Keduanya beranjak dengan langkah yang beriringan karena senja sudah terlewati bersama. Hanya ada rasa senang dan juga terukirnya kenangan yang tidak akan terhapus sampai kapan pun karena senja tidak akan pernah hilang. Senja hanya bersembunyi sementara dan kemudian untuk hari berikutnya datang dengan membawa senyuman yang sama.
Dan sekali lagi, senja kembali menjadi saksi perjalanan kisah dua manusia dengan perasaan yang sama namun saling diam dengan rasa. Mereka selalu berpikir, jika cinta dalam diam akan terungkap dengan indah. Jika tidak terungkap sekalipun, hubungan tidak akan retak dan masih sama. Senja berhasil mengabadikan momen indah antara Arjun dan Rindi yang selalu percaya, jika takdir tidak akan pernah salah memberikan garisnya.
Ketika waktu mereka sudah sampai, maka penantian selama apapun, akan berakhir juga. Ini tidak mudah, tapi penantian itu adalah sebuah kenikmatan di kala kerinduan dan sebuah ketidakpastian. Karena, tidak semua yang terburu-buru itu akan indah dan menjadi hal yang akan bertahan. Mungkin tidak perlu terburu-buru dan semua akan lebih sempurna tanpa jeda. Seperti kisah cinta yang akan membawa sampai maut yang memisahkan.
###
"Kamu udah bilang suka sama perempuan yang kamu taksir itu, Jun?" tanya Lusia dengan wajah datar diiringi dengan lirikan matanya. Keduanya memang sedang duduk bersama di salah satu rumah makan yang ada di sekitar jalan palagan tentara pelajar. Mereka memang sengaja bertemu untuk sekedar bicara. Entahlah, Lusia hanya ingin bicara sebentar dengan laki-laki itu.
Arjun menghela napasnya kasar dengan senyuman tipisnya, "aku belum bilang apa-apa sama dia. Lagian, kenapa sih kalian semua terlalu menekanku untuk bilang sama Rindi. Bagaimana pun aku punya pertimbangan sendiri soal kenapa aku mengulur waktuku. Sia, aku nggak tahu apa yang aku lakukan benar apa salah, tapi kamu harusnya paham jika aku bukan orang yang pandai dalam cinta. Tapi, aku sungguh-sungguh mencintainya," ucapnya pelan namun jelas di dengarkan oleh Lusia.

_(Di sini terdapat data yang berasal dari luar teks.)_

Lemma pad2_digits (n : Z) : Num.all_digits (Date.pad2 n) = true.
Proof.
  unfold Date.pad2. cbn [Num.all_digits].
  rewrite (proj1 (digit_char_digit _ (digit_range n 10))).
  rewrite (proj1 (digit_char_digit _ (digit_range0 n))).
  reflexivity.
Qed.

Lemma swapped_sign (value : Q) : swapped (sign_of value) = sign_of value.
Proof. unfold sign_of. destruct (value ?= 0)%Q; reflexivity. Qed.

(** The formatted number before and after the exchange of its commas
    and dots. *)
Lemma swapped_number (value : Q) :
  swapped (format_grouped value)
  = (sign_of value
     ++ group3 "." (Str.of_nat (Z.to_nat (cents value / 100)))
     ++ "," ++ Date.pad2 (cents value mod 100))%string.
Proof.
  unfold format_grouped. cbv zeta.
  rewrite !swapped_app, swapped_sign.
  rewrite swapped_group3 by apply of_nat_digits.
  rewrite (swapped_digits (Date.pad2 _)) by apply pad2_digits.
  reflexivity.
Qed.

(** X12. [_format_brl] writes an amount as "R$", a minus sign when the
    amount is negative, the integer part in groups of three digits
    separated by dots, a comma, and the two digits of the hundredths
    (rounded half to even): the exchange of commas and dots by way of the
    letter X never goes wrong, as the formatted number has no X. *)
Theorem format_brl_text (value : Q) : _format_brl value = brl_text value.
Proof.
  unfold _format_brl, brl_text, format_grouped. cbv zeta.
  fold (swapped ("R$" ++ sign_of value
                 ++ group3 "," (Str.of_nat (Z.to_nat (cents value / 100)))
                 ++ "." ++ Date.pad2 (cents value mod 100))).
  rewrite !swapped_app, swapped_sign.
  rewrite swapped_group3 by apply of_nat_digits.
  rewrite (swapped_digits (Date.pad2 _)) by apply pad2_digits.
  reflexivity.
Qed.

Lemma keep_app p (a b : string) :
  keep p (a ++ b) = (keep p a ++ keep p b)%string.
Proof.
  induction a as [|c a IH]; [reflexivity|]. simpl.
  destruct (p c); simpl; now rewrite IH.
Qed.

Lemma count_app c (a b : string) :
  count c (a ++ b) = (count c a + count c b)%nat.
Proof. induction a as [|x a IH]; simpl; [reflexivity|]. rewrite IH. lia. Qed.

Lemma digits_of_digits (ds : string) :
  Num.all_digits ds = true -> digits_of ds = ds.
Proof.
  unfold digits_of. induction ds as [|c ds IH]; simpl; [reflexivity|].
  intros H. apply andb_prop in H as [Hc Hd]. now rewrite Hc, IH.
Qed.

Walaupun dia suka pada Arjun, tapi dia tetap peduli dengan perasaan orang lain. Lusia masih ingin bersahabat dengan Arjun karena mereka memang selalu bersama, meski dalam keadaan apapun. Lusia paham, jika dia tidak bisa memiliki hati Arjun, maka dia masih bisa bersahabat dengan laki-laki itu. Bagaimana juga, Arjun adalah temannya sejak awal mereka masuk psikologi.
Lusia menyeruput minumannya dan kembali fokus pada teman laki-lakinya itu, "hm, awalnya aku pikir dia menyebalkan. Tapi, setelah aku pikir-pikir, aku tidak suka padanya karena kamu lebih condong padanya. Jun, aku tahu bagaimana kamu sangat jatuh cinta padanya. Tapi, apa tidak papa jika dia menganggap kamu hanya sekedar teman? Apa kamu tidak berpikir untuk mengikat dirinya?" tanya Lusia kembali dan hanya disambut gelengan kepala dari Arjun.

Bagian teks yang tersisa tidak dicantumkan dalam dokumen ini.